Ujian hari ini selesai lebih cepat. Berbeda dengan matematika yang kertas jawabannya dikumpul menunggu bel berbunyi, pelajaran berikutnya dapat dikerjakan Ara lebih cepat, sehingga ia bisa keluar kelas lebih awal.
Ara tidak langsung pulang, melainkan berjalan menuju kantin. Perutnya terasa lapar. Sepertinya aktifitas kognitif yang berat saat mengerjakan ujian matematika tadi telah membuat otaknya membakar lebih banyak kalori dari tubuhnya.

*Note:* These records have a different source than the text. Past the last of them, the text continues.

(* ===== verification/SqlFunctions.v ===== *)
(** * Functions added to SQL (osquery/sql/sqlite_string.cpp, sqlite_encoding.cpp,
      sqlite_filesystem.cpp, sqlite_hashing.cpp, sqlite_operations.cpp,
      osquery/core/base64.cpp)

    A function takes SQLite values and yields a value, an error or nothing at all.
    SQLite's conversions of values, Boost's base64 iterators and regular expressions,
    [inet_pton], the digests and the file system are parameters. *)
From S2P Require Import Prelude Boost Conversions.

(** ** Values *)

Inductive SqlValue :=
  | SNull
  | SInteger (z : Z)
  | SReal (bits : Z)
  | SText (s : string)
  | SBlob (s : string).

Definition is_null (v : SqlValue) : bool := match v with SNull => true | _ => false end.
Definition is_text (v : SqlValue) : bool := match v with SText _ => true | _ => false end.

(** What a function does to its context. *)
Inductive SqlResult :=
  | ResNull
  | ResText (s : string)
  | ResInt (z : Z)
  | ResError (msg : string)
  | ResNone.

Class SqliteValues := {
  (** [sqlite3_value_text] with [sqlite3_value_bytes], and [sqlite3_value_int]. *)
  value_text : SqlValue -> string;
  value_int : SqlValue -> Z;
}.

Class SqliteValuesLaws (V : SqliteValues) := {
  value_text_text s : value_text (SText s) = s;
  value_int_integer z : (- 2 ^ 31 <= z < 2 ^ 31)%Z -> value_int (SInteger z) = z;
}.

(** ** Base 64 *)

(** The iterators of Boost.Archive: three bytes to four characters without padding,
    and back; [None] is a [dataflow_exception]. *)
Class BoostBase64 := {
  b64_enc : string -> string;
  b64_dec : string -> option string;
}.

Class BoostBase64Laws (E : BoostBase64) := {
  b64_dec_enc s : s <> "" -> b64_dec (b64_enc s) = Some s;
  b64_enc_chars s : all_chars (fun c => negb (bool_decide (c ∈ ["013"; "010"; "="]%char))) (b64_enc s) = true;
  b64_enc_nonempty s : s <> "" -> b64_enc s <> "";
}.

(** [boost::trim_right_if(s, is_any_of(set))]. *)
Fixpoint drop_while (p : ascii -> bool) (l : list ascii) : list ascii :=
  match l with
  | c :: r => if p c then drop_while p r else l
  | [] => []
  end.
Definition trim_right_if (p : ascii -> bool) (s : string) : string :=
  of_chars (rev (drop_while p (rev (chars s)))).

(** [boost::erase_all] of one and of two characters. *)
Definition erase_char (c : ascii) (s : string) : string :=
  of_chars (filter (fun d => d <> c) (chars s)).
Fixpoint erase_pair_list (a b : ascii) (l : list ascii) : list ascii :=
  match l with
  | x :: ((y :: r) as t) =>
      if decide (x = a /\ y = b) then erase_pair_list a b r else x :: erase_pair_list a b t
  | _ => l
  end.
Definition erase_pair (a b : ascii) (s : string) : string := of_chars (erase_pair_list a b (chars s)).

Fixpoint repeat_char (n : nat) (c : ascii) : string :=
  match n with O => "" | S n => String c (repeat_char n c) end.

Section Base64.
Context {E : BoostBase64}.

Definition base64_decode (encoded : string) : string :=
  let encoded := erase_pair "013" "010" encoded in
  let encoded := erase_char "010" encoded in
  let encoded := trim_right_if (is_any_of "=") encoded in
  if is_empty encoded then encoded
  else match b64_dec encoded with Some s => s | None => "" end.

Definition base64_encode (unencoded : string) : string :=
  if is_empty unencoded then unencoded
  else
    let writePaddChars := ((3 - String.length unencoded mod 3) mod 3)%nat in
    b64_enc unencoded +:+ repeat_char writePaddChars "=".

Inductive B64Type := B64_ENCODE_CONDITIONAL | B64_ENCODE | B64_DECODE.

(** [b64SqliteValue] of one argument; the conditional case falls through. *)
Definition b64SqliteValue {V : SqliteValues} (argv : list SqlValue) (encode : B64Type) : SqlResult :=
  match argv with
  | [] => ResNone
  | v :: _ =>
      if is_null v then ResNull
      else
        let input := value_text v in
        ResText (match encode with
                 | B64_ENCODE_CONDITIONAL => if isPrintable input then input else base64_encode input
                 | B64_ENCODE => base64_encode input
                 | B64_DECODE => base64_decode input
                 end)
  end.
End Base64.

(** ** Splitting and addresses *)

Section Strings.
Context {B : Boost} {V : SqliteValues}.
(** [boost::algorithm::split_regex(input, regex(token))]; [None] when the
    expression does not compile, which throws. *)
Context (split_regex : string -> string -> option (list string)).
(** [inet_pton(AF_INET, s)]: the four bytes in network order. *)
Context (inet_pton : string -> option (Z * Z * Z * Z)).

Definition tokenSplit (input tokens : string) : option (list string) := Some (split input tokens).

(** [static_cast<size_t>] of a negative index is past every end. *)
Definition callStringSplitFunc (f : string -> string -> option (list string)) (input token index : SqlValue)
    : result SqlResult :=
  if is_null input || is_null token || is_null index then Ok ResNull
  else
    let token := c_str (value_text token) in
    if is_empty token then Ok (ResError "Invalid input to split function")
    else
      match f (c_str (value_text input)) token with
      | None => Throw (RuntimeError "regex")
      | Some result =>
          let i := u64 (value_int index) in
          if (Z.of_nat (length result) <=? i)%Z then Ok ResNull
          else Ok (match result !! Z.to_nat i with Some s => ResText s | None => ResNull end)
      end.

Definition tokenStringSplitFunc (input token index : SqlValue) : result SqlResult :=
  callStringSplitFunc tokenSplit input token index.
Definition regexStringSplitFunc (input token index : SqlValue) : result SqlResult :=
  callStringSplitFunc split_regex input token index.

(** [ntohl] of the address. *)
Definition ip4StringToDecimalFunc (v : SqlValue) : SqlResult :=
  if is_null v then ResNull
  else
    let address := c_str (value_text v) in
    if bool_decide (":"%char ∈ chars address) then ResNull
    else match inet_pton address with
         | Some (a, b, c, d) => ResInt (a * 2 ^ 24 + b * 2 ^ 16 + c * 2 ^ 8 + d)%Z
         | None => ResNull
         end.
End Strings.

(** ** Digests *)

Section Hashing.
Context {V : SqliteValues} (hashFromBuffer : string -> string -> string) (fuzzy_compare : string -> string -> Z).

Ia perlu lebih banyak glukosa supaya tetap fit.
"Soto ayam, Bu," pesan Ara pada penjaga kantin sekolahnya. "Minumnya teh hangat ya," lanjutnya. Kantin masih terlihat lengang karena saat ujian siswa kelas 10 dan 11 libur, sementara siswa kelas 12 yang lain masih berkutat dengan soal ujian mereka.
"Beres, Mbak," jawab Ibu kantin sambil mulai meracik soto ayam.

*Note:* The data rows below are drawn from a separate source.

(* ===== verification/Sql.v ===== *)
(** * SQL in the core (osquery/sql/sql.cpp, osquery/sql/sqlite_util.cpp)

    The functions that run SQL through the registry, the SQL plugin's router, the
    type inference of the query planner, and the manager of SQLite connections with
    its primary and transient instances. SQLite itself is a parameter: what a query
    returns, its column names and its program of opcodes. *)
From S2P Require Import Prelude Boost Conversions Json Database Query Tables TablesFacts.

(** ** The SQL plugin *)

Record SQLPlugin (S : Type) := mkSQLPlugin {
  sp_query : string -> bool -> M S (Status * QueryData);
  sp_columns : string -> M S (Status * list TableColumn);
  sp_tables : string -> M S (Status * list string);
  sp_attach : string -> M S Status;
  sp_detach : string -> M S unit;
}.
Arguments mkSQLPlugin {S}.
Arguments sp_query {S}.
Arguments sp_columns {S}.
Arguments sp_tables {S}.
Arguments sp_attach {S}.
Arguments sp_detach {S}.

(** One column of the answer. *)
Definition column_response (c : TableColumn) : gmap string string :=
  list_to_map [("n", col_name c); ("t", columnTypeName (col_type c)); ("o", to_string (col_options c))].

(** [SQLPlugin::call]; the response is cleared first. *)
Definition SQLPlugin_call {S} (p : SQLPlugin S) (request : PluginRequest) : M S (Status * PluginResponse) :=
  match request !! "action" with
  | None => ret (mkStatus 1 "SQL plugin must include a request action", [])
  | Some action =>
      if bool_decide (action = "query") then
        let use_cache := bool_decide (request !! "cache" = Some "1") in
        let* q := of_result (request_at request "query") in
        sp_query p q use_cache
      else if bool_decide (action = "columns") then
        let* q := of_result (request_at request "query") in
        let* (status, columns) := sp_columns p q in
        ret (status, column_response <$> columns)
      else if bool_decide (action = "attach") then
        let* t := of_result (request_at request "table") in
        let* status := sp_attach p t in
        ret (status, [])
      else if bool_decide (action = "detach") then
        let* t := of_result (request_at request "table") in
        sp_detach p t ;;;
        ret (mkStatus 0 "OK", [])
      else if bool_decide (action = "tables") then
        let* q := of_result (request_at request "query") in
        let* (status, tables) := sp_tables p q in
        ret (status, if Status_ok status then (fun t => {["t" := t]}) <$> tables else [])
      else ret (mkStatus 1 "Unknown action", [])
  end.

(** ** Running SQL *)

Section Client.
Context {S : Type} {B : Boost} {R : RapidJSON} {U : UnorderedSet}.
(** [Registry::call("sql", "sql", request)] and [Registry::call("table", name, request)]. *)
Context (sql_call : PluginRequest -> M S (Status * PluginResponse))
        (table_call : string -> PluginRequest -> M S (Status * PluginResponse)).

Definition query (q : string) (use_cache : bool) : M S (Status * QueryData) :=
  sql_call (list_to_map [("action", "query"); ("cache", if use_cache then "1" else "0"); ("query", q)]).

(** The columns of the answer; [at] throws when a field is missing. *)
Fixpoint response_to_columns (l : PluginResponse) : result (list TableColumn) :=
  match l with
  | [] => Ok []
  | item :: l =>
      res_bind (request_at item "n") (fun n =>
      res_bind (request_at item "t") (fun t =>
      res_bind (response_to_columns l) (fun cs => Ok (mkColumn n (columnTypeOf t) OPT_DEFAULT :: cs))))
  end.

Definition getQueryColumns (q : string) : M S (Status * list TableColumn) :=
  let* (status, response) := sql_call (list_to_map [("action", "columns"); ("query", q)]) in
  let* columns := of_result (response_to_columns response) in
  ret (status, columns).

Fixpoint response_to_tables (l : PluginResponse) : result (list string) :=
  match l with
  | [] => Ok []
  | item :: l => res_bind (request_at item "t") (fun t =>
                 res_bind (response_to_tables l) (fun ts => Ok (t :: ts)))
  end.

(** What tests get when there is no SQL plugin. *)
Definition mockGetQueryTables (q : string) : Status * list string :=
  let q := lower q in
  match find_str "from " q with
  | None => (Status1 1, [])
  | Some i => (Status1 0, split (String.substring (i + 5) (String.length q) q) ",")
  end.

Definition getQueryTables (sql_exists is_test : bool) (q : string) : M S (Status * list string) :=
  if negb sql_exists && is_test then ret (mockGetQueryTables q)
  else
    let* (status, response) := sql_call (list_to_map [("action", "tables"); ("query", q)]) in
    let* tables := of_result (response_to_tables response) in
    ret (status, tables).

(** The constructor of [SQL]: status, column names, rows. *)
Definition SQL_new (q : string) (use_cache : bool) : M S (Status * list string * QueryData) :=
  let* (status, columns) := getQueryColumns q in
  if Status_ok status then
    let* (status, rows) := query q use_cache in
    ret (status, col_name <$> columns, rows)
  else ret (status, [], []).

Definition selectAllFrom (table : string) : M S QueryData :=
  let* (_, response) := table_call table {["action" := "generate"]} in ret response.

(** [remove_if] of the rows the constraint does not match; a row without the column
    throws. *)
Fixpoint keep_matching (l : ConstraintList) (column : string) (rows : QueryData) : result QueryData :=
  match rows with
  | [] => Ok []
  | row :: rows =>
      res_bind (request_at row column) (fun v =>
      res_bind (keep_matching l column rows) (fun rest =>
      Ok (if matches v l then row :: rest else rest)))
  end.

Definition select_context (columns : list string) (column : string) (o : Z) (e : string) : QueryContext :=
  mkContext {[column := ConstraintList_add (mkConstraint o e) ConstraintList_new]}
    (match columns with [] => None | _ => Some ({[column]} ∪ list_to_set columns) end) false ∅.

Definition selectFrom (columns : list string) (table column : string) (o : Z) (e : string) : M S QueryData :=
  let ctx := select_context columns column o e in
  let request := setRequestFromContext ctx {["action" := "generate"]} in
  let* (_, response) := table_call table request in
  of_result (keep_matching (default ConstraintList_new (constraints ctx !! column)) column response).
End Client.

Sambil duduk Ara menengkurapkan badannya di meja dengan kepala menghadap ke samping. Matanya menatap jauh ke depan kantin.
Batinnya terusik saat melihat bangunan musala sekolah yang posisinya berada di bagian pojok bangunan sekolah. Bangunan berukuran 8 x 10 meter itu biasanya digunakan sebagai tempat anak-anak rohis sekolahnya saat melaksanakan kegiatan keagamaan. Ara sendiri hanya beberapa kali menginjakkan kakinya di sana, bukan untuk salat melainkan untuk menghadiri peringatan keagamaan yang biasa dipusatkan di musala tersebut.
Walaupun terlahir dari orangtua yang beragama Islam, sejujurnya ia bukanlah seorang Islam yang taat. Salat jarang, apalagi mengaji. Tapi bukan berarti ia tidak bisa mengaji. Waktu kecil ibunya pernah memasukkannya ke TPA yang ada di dekat rumah mereka. Sehingga perkara membaca a, ba, ta, tsa adalah hal yang mudah baginya.
"Mbak...ini soto ayam dan teh hangatnya." Suara Ibu kantin membuat Ara menegakkan badannya.
"Terimakasih, Bu."
"Sama-sama."
Aroma soto yang segar langsung memenuhi indra penciuman Ara. Uapnya yang mengepul seakan menari-nari meminta untuk segera disantap. Ara menambahkan sesendok sambal, perasan jeruk nipis dan kecap manis sebagai pelengkap lalu mencicipi sedikit rasanya. Enak. Sesuai seleranya.
Kantin yang semula sepi, kini mulai terlihat ramai. Gelak tawa mulai terdengar dari berbagai sudut. Rupanya banyak kawannya yang sudah selesai mengerjakan ujian hari ini.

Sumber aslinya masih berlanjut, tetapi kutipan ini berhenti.